The demonstrators also sought restoration of Panchami lands (depressed classes land) to the Dalits and Title for those who lived in Poromboke Land (Government land no-one can lay claim thereto).

23 September 2006

Mysticism




Pilgrimage may also be defined as exterior mysticism, while mysticism is internal pilgrimage.

[Martin Gray]

Minister's Visit




This week Minister MK Stalin (son of our current Tamil Nadu Chief Minister) visited Arunachala. During his visit, which was highly anticipated by his supporters, he laid the foundation stone for the Rs.29 crore underground drainage scheme at the Government Boys Higher Secondary School. This new drainage system is also a part of the Urban Renewal of Tiruvannamalai City.

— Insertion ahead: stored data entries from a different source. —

(* ===== verification/SshText.v ===== *)
(** * The text of public keys

    [sshkey_read] of libssh/sshkey.c reads what [sshkey_write] writes, with or without a comment after it, as pivy-agent and pivy-tool
    print and read lines of authorized keys. *)
From stdpp Require Import base list strings.
From Stdlib Require Import ZArith Lia.
From S2P Require Import Prelude Sshbuf Algs PivBox Hmac EboxTpl PivFiles PivCert PivKeys PivKeyCard Base64 SshKey SshSig SshBlob SshPub SshBlobOk.

Local Open Scope string_scope.
Local Open Scope list_scope.
Local Open Scope Z_scope.
Local Open Scope c_scope.

(** Characters of a word: neither the end of the string nor a space. *)
Definition word (s : list Z) : Prop := Forall (fun ch => ch <> 0 /\ ch <> 32) s.
Definition wordb (s : list Z) : bool := forallb (fun ch => negb (ch =? 0) && negb (ch =? 32)) s.
Lemma wordb_word s : wordb s = true -> word s.
Proof. induction s as [|x s IH]; [constructor|]. cbn. intros [Hx H]%andb_true_iff. constructor; [lia|by apply IH]. Qed.

Lemma c_str_end s : Forall (fun ch => ch <> 0) s -> c_str (s ++ [0]) = s.
Proof.
  intros H. assert (M : memchr0 (s ++ [0]) = Some (zlen s)).
  { induction H as [|x s Hx _ IH]; [done|]. cbn [app memchr0]. rewrite (proj2 (Z.eqb_neq _ _) Hx), IH. cbn. f_equal. rewrite zlen_cons. lia. }
  unfold c_str. rewrite M. unfold zlen. by rewrite Nat2Z.id, take_app_length.
Qed.
Lemma strchr_word s r : word s -> strchr (s ++ 32 :: r) 32 = Some (length s).
Proof. unfold strchr. induction 1 as [|x s [_ Hx] _ IH]; [done|]. cbn. rewrite decide_False by done. by destruct (list_find _ _) as [[? ?]|]; cbn in *; simplify_eq. Qed.
Lemma strchr_none s : word s -> strchr s 32 = None.
Proof. unfold strchr. induction 1 as [|x s [_ Hx] _ IH]; [done|]. cbn. rewrite decide_False by done. by destruct (list_find _ _). Qed.
Lemma b64_word d : bytes d -> word (b64 d).
Proof.
  intros Hd. pose proof (strip_b64 d Hd) as E. apply Forall_forall. intros x Hx. split.
  - by apply (proj1 (Forall_forall _ _) (b64_no_nul d)).
  - intros ->. rewrite <- E in Hx. by apply list_elem_of_filter in Hx as [? _].
Qed.
Lemma word_no_nul s : word s -> Forall (fun ch => ch <> 0) s.
Proof. intros H. eapply Forall_impl; [exact H|]. by intros x []. Qed.

Section Text.
Context {C : Crypto} {EO : EcOct} {OL : EcOctLaws EO} {CU : Curves} {CL : CurvesLaws CU} {SP : SigPrims}.
Context (asserts : bool).
Local Abbreviation sshkey := SshKey.sshkey.

Lemma pub_name_word u : pub_ok u -> word (pub_name false u) /\ pub_name false u <> [].
Proof.
  intros Hu. destruct u as [e n|p q g y|nid q|pk]; [split; [by apply wordb_word|done]..| |split; [by apply wordb_word|done]].
  destruct Hu as [Hn _]. destruct (curve_cases nid Hn) as [-> | [-> | ->]]; (split; [by apply wordb_word|done]).
Qed.
Lemma bytes_to_str32 s : bytes s -> bytes (str32 s).
Proof. intros Hs. apply Forall_app. split; [apply be_bytes_bytes|done]. Qed.
Lemma bn_field_bytes v : bytes (bn_field v).
Proof. apply bytes_to_str32, Forall_app. split; [by destruct (msb_set _); [apply bytesb_spec|]|apply be_bytes_bytes]. Qed.
(** A key whose bytes are bytes. *)
Definition pub_bytes (u : pub) : Prop := match u with PEd pk => bytes pk | _ => True end.
Lemma pub_blob_bytes u : pub_ok u -> pub_bytes u -> bytes (pub_blob u).
Proof.
  intros Hu Hb. destruct u as [e n|p q g y|nid q|pk].
  3: { destruct Hu as [Hn _]. by apply ec_blob_bytes. }
  all: apply Forall_app; split; [apply bytes_to_str32, bytesb_spec; reflexivity|]; cbn [pub_body];
    rewrite ?Forall_app; split_and?; try apply bn_field_bytes. by apply bytes_to_str32.
Qed.

(** The line that is written. *)
Definition key_line (u : pub) : list Z := pub_name false u ++ [32] ++ b64 (pub_blob u).
Lemma key_line_no_nul u : pub_ok u -> pub_bytes u -> Forall (fun ch => ch <> 0) (key_line u).
Proof.
  intros Hu Hb. apply Forall_app. split; [by apply word_no_nul, pub_name_word|]. constructor; [done|]. by apply word_no_nul, b64_word, pub_blob_bytes.
Qed.
Lemma zlen_key_line u : pub_ok u -> zlen (key_line u) <= 12000.
Proof.
  intros Hu. unfold key_line. rewrite !zlen_app, length_b64. pose proof (gn_len _ _ _ (pub_name_good false u Hu)). pose proof (zlen_pub_blob u Hu).
  change (zlen [32]) with 1. pose proof (zlen_nonneg (pub_blob u)). assert ((zlen (pub_blob u) + 2) / 3 <= 2834) by (apply Z.div_le_upper_bound; lia). lia.
Qed.

Lemma key_to_base64 k u : pub_ok u -> pub_bytes u -> plain_key k u -> sshkey_to_base64 k = Ok (b64 (pub_blob u)).
Proof.
  intros Hu Hb Hk. unfold sshkey_to_base64. change (new_buf (sshkey_putb k)) with (sshkey_to_blob k). rewrite (plain_to_blob k u Hu Hk). cbn [rbind].
  rewrite sshbuf_dtob64_spec; [done|by apply pub_blob_bytes|]. pose proof (zlen_pub_blob u Hu). assert (8500 < SIZE_MAX / 2) by reflexivity. lia.
Qed.
Lemma putf_text s q : zlen s <> 0 -> q_ro q = false -> zlen (q_bytes q) + zlen s + 1 <= q_max q ->
  putf s q = (Ok tt, Queue (q_bytes q ++ s) (q_max q) false).
Proof.
  intros Hs Hr Hl. unfold putf. rewrite (proj2 (Z.eqb_neq _ _) Hs). rewrite (cbind_ok _ _ _ _ _ (writes_append (s ++ [0]) q Hr ltac:(rewrite zlen_app; change (zlen [0]) with 1; lia))).
  unfold q_drop_end, cbind, cget, guard. cbn [q_bytes q_max q_ro]. rewrite app_assoc, zlen_app. change (zlen [0]) with 1.
  pose proof (zlen_nonneg (q_bytes q ++ s)). replace (_ <? 1) with false by lia. cbn. unfold zlen. rewrite take_app_length' by lia. done.
Qed.
Lemma key_write k u : pub_ok u -> pub_bytes u -> plain_key k u -> sshkey_write k true = Ok (key_line u).
Proof.
  intros Hu Hb Hk. unfold sshkey_write, new_buf, sshkey_format_text. rewrite (pk_type _ _ Hk).
  replace (pub_typ false u =? KEY_RSA1) with false by by destruct u. rewrite (key_to_base64 k u Hu Hb Hk). unfold cert_name. rewrite (pk_type _ _ Hk), (pk_nid _ _ Hk), (gn_some _ _ _ (pub_name_good false u Hu)).
  pose proof (zlen_key_line u Hu). assert (zlen (key_line u) <> 0).
  { unfold key_line. rewrite !zlen_app. change (zlen [32]) with 1. pose proof (zlen_nonneg (pub_name false u)). pose proof (zlen_nonneg (b64 (pub_blob u))). lia. }
  unfold cbind. cbn [lift]. rewrite putf_text; [done|done|done|]. cbn [q_bytes q_max]. rewrite zlen_nil, size_max_eq. fold (key_line u). lia.
Qed.

(** The line with what follows: a comment after a space, or nothing. *)
Definition after_key (comment : option (list Z)) : list Z := match comment with Some c => 32 :: c | None => [] end.
Definition pos_after (comment : option (list Z)) : nat := match comment with Some c => S (skip_blanks c) | None => O end.
(** The memory of the line afterwards: the space after the key is replaced by a NUL. *)
Definition mem_after (comment : option (list Z)) : list Z := match comment with Some c => 0 :: c | None => [] end.

Lemma new_buf_b64 heap d : (forall n, length (heap n) = n) -> bytes d -> zlen d <= SSHBUF_SIZE_MAX -> new_buf (sshbuf_b64tod heap (b64 d)) = Ok d.
Proof. intros Hh Hd Hl. unfold new_buf. rewrite (sshbuf_b64tod_ok heap (b64 d) d) by (done || by apply strip_b64). done. Qed.
Lemma word_after s c : word s -> strchr (s ++ after_key c) 32 = match c with Some _ => Some (length s) | None => None end.
Proof. intros Hs. destruct c as [c|]; cbn [after_key]; [by apply strchr_word|]. rewrite app_nil_r. by apply strchr_none. Qed.

(** The key is split from its line. *)
Lemma split_line nm b c : word b -> let line := nm ++ 32 :: b ++ after_key c in let rest := b ++ after_key c in
  (match strchr rest 32 with
  | Some sp => cput (<[(S (length nm) + sp)%nat := 0]> (line ++ [0])) ;!
               cret (take sp rest, (S (length nm) + S sp + skip_blanks (drop (S sp) rest))%nat)
  | None => cret (rest, length line)
  end : M Z (list Z) (list Z * nat)) (line ++ [0]) = (Ok (b, (length (nm ++ 32%Z :: b) + pos_after c)%nat), nm ++ 32 :: b ++ mem_after c ++ [0]).
Proof.
  intros Hb line rest. unfold rest at 1. rewrite word_after by done. destruct c as [c|]; cbn [after_key mem_after pos_after] in *.
  - unfold cbind, cput, cret. cbn iota beta. f_equal; [do 2 f_equal|].
    + unfold rest. by rewrite take_app_length.
    + unfold rest. replace (drop (S (length b)) (b ++ 32 :: c)) with c; [rewrite length_app; cbn; lia|].
      change (b ++ 32 :: c) with (b ++ [32] ++ c). rewrite app_assoc. replace (S (length b)) with (length (b ++ [32])) by (rewrite length_app; cbn; lia).
      by rewrite drop_app_length.
    + unfold line. rewrite <- !app_assoc. cbn [app]. rewrite <- app_assoc. cbn [app].
      change (nm ++ 32 :: b ++ 32 :: c ++ [0]) with (nm ++ [32] ++ b ++ 32 :: c ++ [0]). rewrite !app_assoc.
      replace (S (length nm) + length b)%nat with (length ((nm ++ [32%Z]) ++ b) + 0)%nat by (rewrite !length_app; cbn; lia).
      rewrite insert_app_r. cbn. by rewrite <- !app_assoc.
  - unfold cret, line, rest. rewrite app_nil_r, Nat.add_0_r. by rewrite <- app_assoc.
Qed.

Lemma key_read heap u c : pub_ok u -> pub_bytes u -> (forall n, length (heap n) = n) -> Forall (fun ch => ch <> 0) (default [] c) ->
  sshkey_read asserts heap unspec_key (key_line u ++ after_key c ++ [0]) =
    (Ok (pub_key None u, (length (key_line u) + pos_after c)%nat), key_line u ++ mem_after c ++ [0]).
Proof.
  intros Hu Hb Hh Hc. pose proof (pub_name_good false u Hu) as G. destruct (pub_name_word u Hu) as [Hw _].
  pose proof (b64_word _ (pub_blob_bytes u Hu Hb)) as Hbw. pose proof (split_line (pub_name false u) (b64 (pub_blob u)) c Hbw) as Hsp. cbn zeta in Hsp.
  assert (El : key_line u ++ after_key c = pub_name false u ++ 32 :: b64 (pub_blob u) ++ after_key c) by (unfold key_line; by rewrite <- !app_assoc).
  assert (En : Forall (fun ch => ch <> 0) (key_line u ++ after_key c)).
  { apply Forall_app. split; [by apply key_line_no_nul|]. destruct c; cbn in *; [by constructor|constructor]. }
  unfold sshkey_read. change (negb (readable (k_type unspec_key))) with false. cbn iota. rewrite (cbind_ok cget _ _ _ _ eq_refl). cbn zeta.
  rewrite (app_assoc (key_line u) (after_key c)), (c_str_end _ En), El, strchr_word by done. rewrite take_app_length, (gn_type _ _ _ G).
  replace (sshkey_type_plain (pub_typ false u)) with (pub_typ false u) by by destruct u.
  set (ecdsa := pub_typ false u =? KEY_ECDSA). set (nid := if ecdsa then _ else _).
  assert (Hnid : ecdsa && (nid =? -1) = false /\ negb ecdsa || (nid =? pub_nid u) = true).
  { unfold nid, ecdsa. destruct u as [| |nid' q|]; try by split. change (pub_typ false (PEc nid' q) =? KEY_ECDSA) with true. cbn iota. rewrite (gn_nid _ _ _ G nid' q eq_refl).
    destruct Hu as [Hn _]. by destruct (curve_cases nid' Hn) as [-> | [-> | ->]]. }
  destruct Hnid as [-> Hnid]. set (mem := (pub_name false u ++ 32 :: b64 (pub_blob u) ++ after_key c) ++ [0]) in *. rewrite (cbind_ok (guard _ _) _ _ tt mem) by by destruct u.
  assert (Ed : drop (S (length (pub_name false u))) (pub_name false u ++ 32 :: b64 (pub_blob u) ++ after_key c) = b64 (pub_blob u) ++ after_key c).
  { change (32 :: ?l) with ([32] ++ l). rewrite app_assoc. replace (S (length (pub_name false u))) with (length (pub_name false u ++ [32])) by (rewrite length_app; cbn; lia).
    by rewrite drop_app_length. }
  rewrite Ed. rewrite (cbind_ok (guard _ _) _ _ tt mem).
  2: { assert (0 < zlen (b64 (pub_blob u))). { rewrite length_b64. unfold pub_blob. rewrite zlen_app, zlen_str32. pose proof (zlen_nonneg (pub_name false u)). pose proof (zlen_nonneg (pub_body u)).
         assert (1 <= (4 + zlen (pub_name false u) + zlen (pub_body u) + 2) / 3) by (apply Z.div_le_lower_bound; lia). lia. }
       rewrite zlen_app. pose proof (zlen_nonneg (after_key c)). by replace (_ =? 0) with false by lia. }
  rewrite (cbind_ok (guard _ _) _ _ tt mem) by reflexivity. rewrite (cbind_ok _ _ _ _ _ Hsp). cbn iota.
  assert (Hl : zlen (pub_blob u) <= SSHBUF_SIZE_MAX) by (apply small_size; pose proof (zlen_pub_blob u Hu); lia).
  rewrite (new_buf_b64 heap _ Hh (pub_blob_bytes u Hu Hb) Hl).
  unfold sshkey_from_blob. change blob_depth with 2%nat.
  assert (Lf : forall A B (r : res Z A) a (f : A -> M Z (list Z) B) q, r = Ok a -> cbind (lift r) f q = f a q) by by intros; subst.
  rewrite (Lf _ _ _ (pub_blob u) _ _ eq_refl). rewrite (Lf _ _ _ (pub_key None u)) by by apply plain_from_blob_internal.
  change (k_type (pub_key None u)) with (pub_typ false u). change (k_ecdsa_nid (pub_key None u)) with (pub_nid u). rewrite Z.eqb_refl, Hnid.
  rewrite (cbind_ok (guard true _) _ _ tt _ eq_refl), (cbind_ok (guard true _) _ _ tt _ eq_refl).
  unfold cret. replace (move_key (pub_key None u) unspec_key) with (pub_key None u) by by destruct u.
  unfold key_line. cbn [app]. by rewrite <- app_assoc.
Qed.

(** The text of a public key: [sshkey_write] writes the name of the key's type, a space and its blob in base 64, and [sshkey_read] of this line, alone or with
    a comment after it, gives the public key, leaves the position at the comment (blanks skipped) and has cut the line there. *)
Theorem key_text_roundtrip (k : sshkey) u heap (comment : option (list Z)) : pub_ok u -> pub_bytes u -> plain_key k u ->
  (forall n, length (heap n) = n) -> Forall (fun ch => ch <> 0) (default [] comment) ->
  sshkey_write k true = Ok (key_line u) /\
  sshkey_read asserts heap unspec_key (key_line u ++ after_key comment ++ [0]) =
    (Ok (pub_key None u, (length (key_line u) + pos_after comment)%nat), key_line u ++ mem_after comment ++ [0]).
Proof. intros Hu Hb Hk Hh Hc. split; [by apply key_write|by apply key_read]. Qed.
End Text.

Definition toy_plain : sshkey (C := Toy.toy) := Key KEY_ED25519 0 None None (-1) None None (Some (zrepeat 32 9)) None.
Lemma key_text_roundtrip_witness :
  sshkey_write (EO := ToyKeys.ecoct) toy_plain true = Ok (zs "ssh-ed25519 AAAAC3NzaC1lZDI1NTE5AAAAIAkJCQkJCQkJCQkJCQkJCQkJCQkJCQkJCQkJCQkJCQkJ") /\
  sshkey_read (CU := ToySsh.curves) (SP := ToySsh.sigs) true (fun n => zrepeat (Z.of_nat n) 7) unspec_key
      (zs "ssh-ed25519 AAAAC3NzaC1lZDI1NTE5AAAAIAkJCQkJCQkJCQkJCQkJCQkJCQkJCQkJCQkJCQkJCQkJ  me" ++ [0]) =
    (Ok (pub_key None (PEd (zrepeat 32 9)), 82%nat),
     zs "ssh-ed25519 AAAAC3NzaC1lZDI1NTE5AAAAIAkJCQkJCQkJCQkJCQkJCQkJCQkJCQkJCQkJCQkJCQkJ" ++ [0] ++ zs " me" ++ [0]).
Proof.
  apply (key_text_roundtrip (OL := ToyKeys.ecoct_laws) (CL := ToySsh.curves_laws) (SP := ToySsh.sigs) true toy_plain (PEd (zrepeat 32 9))
    (fun n => zrepeat (Z.of_nat n) 7) (Some (zs " me"))).
  - reflexivity.
  - apply bytesb_spec. reflexivity.
  - constructor; reflexivity.
  - intros n. unfold zrepeat. by rewrite length_replicate, Nat2Z.id.
  - repeat (constructor; [discriminate|]). constructor.
Defined.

It was announced at an earlier meeting that underground drainage schemes would be extended to three other Municipalities in the District.

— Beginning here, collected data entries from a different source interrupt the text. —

Lemma guarded_bind {A B} (m : M World A) (k : A -> M World B) :
  guarded need m -> (forall a, guarded need (k a)) ->
  guarded need (bind m k).
Proof.
  intros Hm Hk. apply (guarded_bind_with (fun _ => True)); auto.
Qed.

Lemma guarded_bind_ret {A B} (a : A) (k : A -> M World B) :
  guarded need (k a) -> guarded need (bind (ret a) k).
Proof. intros Hk w. exact (Hk w). Qed.

Lemma guarded_try_call (c : call) : guarded need (try_call env c).
Proof. intros w Hw. exact Hw. Qed.

Lemma guarded_do_call (c : call) : guarded need (do_call env c).
Proof. intros w Hw. exact Hw. Qed.

Lemma guarded_sleep (d : Z) : guarded need (sleep env d).
Proof. intros w Hw. exact Hw. Qed.

Lemma guarded_now : guarded need (now env).
Proof. intros w Hw. exact Hw. Qed.

Lemma guarded_since (start : Z) : guarded need (since env start).
Proof. intros w Hw. exact Hw. Qed.

Lemma guarded_uuid_NewString : guarded need (uuid_NewString env).
Proof. intros w Hw. exact Hw. Qed.

Lemma guarded_Tracer_Start (ctx : Ctx) (tracer name : string) :
  guarded need (Tracer_Start env ctx tracer name).
Proof. intros w Hw. exact Hw. Qed.

Lemma guarded_SetAttributes (id : nat) (kvs : list KeyValue) :
  guarded need (SetAttributes env id kvs).
Proof. intros w Hw. exact Hw. Qed.

Lemma guarded_End (id : nat) : guarded need (End env id).
Proof. intros w Hw. exact Hw. Qed.

Lemma guarded_get_client : guarded need get_client.
Proof. intros w Hw. exact Hw. Qed.

Lemma guarded_set_client (c : Client) : guarded need (set_client (Some c)).
Proof. intros w Hw _. discriminate. Qed.

End Guarded.

Lemma guarded_set_any (c : option Client) : guarded false (set_client c).
Proof. intros w Hw. discriminate. Qed.

Lemma guarded_deref_client : guarded true deref_client.
Proof.
  intros w Hw. unfold deref_client, bind, get_client.
  destruct (client w) eqn:E; cbn.
  - intros _. rewrite E. discriminate.
  - now apply Hw.
Qed.

Lemma guarded_after_set {B} (c : Client) (k : M World B) :
  guarded true k ->
  guarded false (bind (set_client (Some c)) (fun _ => k)).
Proof.
  intros Hk w _. unfold bind, set_client.
  match goal with
  | |- match k ?w2 with _ => _ end =>
      assert (Hc : true = true -> client w2 <> None) by (intros _; discriminate);
      specialize (Hk w2 Hc); destruct (k w2) as [b w3 | h w3]
  end; [discriminate | exact Hk].
Qed.

Ltac guarded_step :=
  first
    [ progress cbv beta iota zeta
    | apply guarded_ret
    | apply guarded_exit
    | apply guarded_try_call
    | apply guarded_do_call
    | apply guarded_sleep
    | apply guarded_now
    | apply guarded_since
    | apply guarded_uuid_NewString
    | apply guarded_get_client
    | apply guarded_set_client
    | apply guarded_set_any
    | apply guarded_deref_client
    | apply guarded_Tracer_Start
    | apply guarded_SetAttributes
    | apply guarded_End
    | match goal with
      | |- guarded _ (bind (enableTracing ?e ?c) _) =>
          apply (guarded_bind_with _ (fun close => close = teardown e c));
          [ intros ? ? ? HT; exact (enableTracing_close _ _ _ _ _ HT)
          | | intros ? -> ]
      | |- guarded _ (enableTracing _ _) => unfold enableTracing
      end
    | apply guarded_bind_ret
    | apply guarded_bind; [| intro]
    | match goal with
      | |- guarded _ (match ?x with _ => _ end) => destruct x
      end ].

Ltac guarded_auto :=
  unfold getClient, teardown, upload, download,
    log_Fatalf, log_Fatalln, log_Fatal, log_Println;
  repeat guarded_step.

(** [upload] is the one place that dereferences the package-level client;
    [main] gets there only after [getClient] has answered a client, so the
    panic of the model (which, unlike a Go panic, does not unwind [main]'s
    deferred calls) never happens in a run of [main]. *)
Lemma main_never_panics (cfg : Config) (env : Env) (w w' : World)
  (msg : string) :
  main cfg env w <> Halt (panic msg) w'.
Proof.
  assert (G : guarded false (main cfg env)).
  { unfold main. cbv zeta. apply guarded_bind; [guarded_auto |].
    intros [c |].
    - apply guarded_after_set. guarded_auto.
    - intros w0 _. exact I. }
  intros E. specialize (G w). rewrite E in G. apply G. discriminate.
Qed.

In addition to the above, information was also given regarding a scheme to impart computer education to rural people. The scheme has already been implemented in seven villages with the installation of 175 computers at an estimated cost of Rs 1 crore.

Renovation



This Tank on the southside of Arunachala has been drained of water and is currently being cleaned and deepened under the Urban Renewal Plan of Tiruvannamalai City.




This Tank on the southside of Arunachala has been drained of water and is currently being cleaned and deepened under the Urban Renewal Plan of Tiruvannamalai City:

Scope of the project: The repair and renovation of Water Bodies.

'The number of water bodies considered to be holy, apart from having been useful to maintain the water table in the town till some years back, are now being completely polluted with mixing of sullage and sewage, besides being misused. In many of the tanks, major portion is encroached and water containment has become very much limited, which has resulted in constant depletion of ground water, apart from polluting the air, land and ground water. The soil erosion in the hills has resulted in silting and damage of the drainage network system, and in many of the roads, the drains are filled with silt and are completely choked.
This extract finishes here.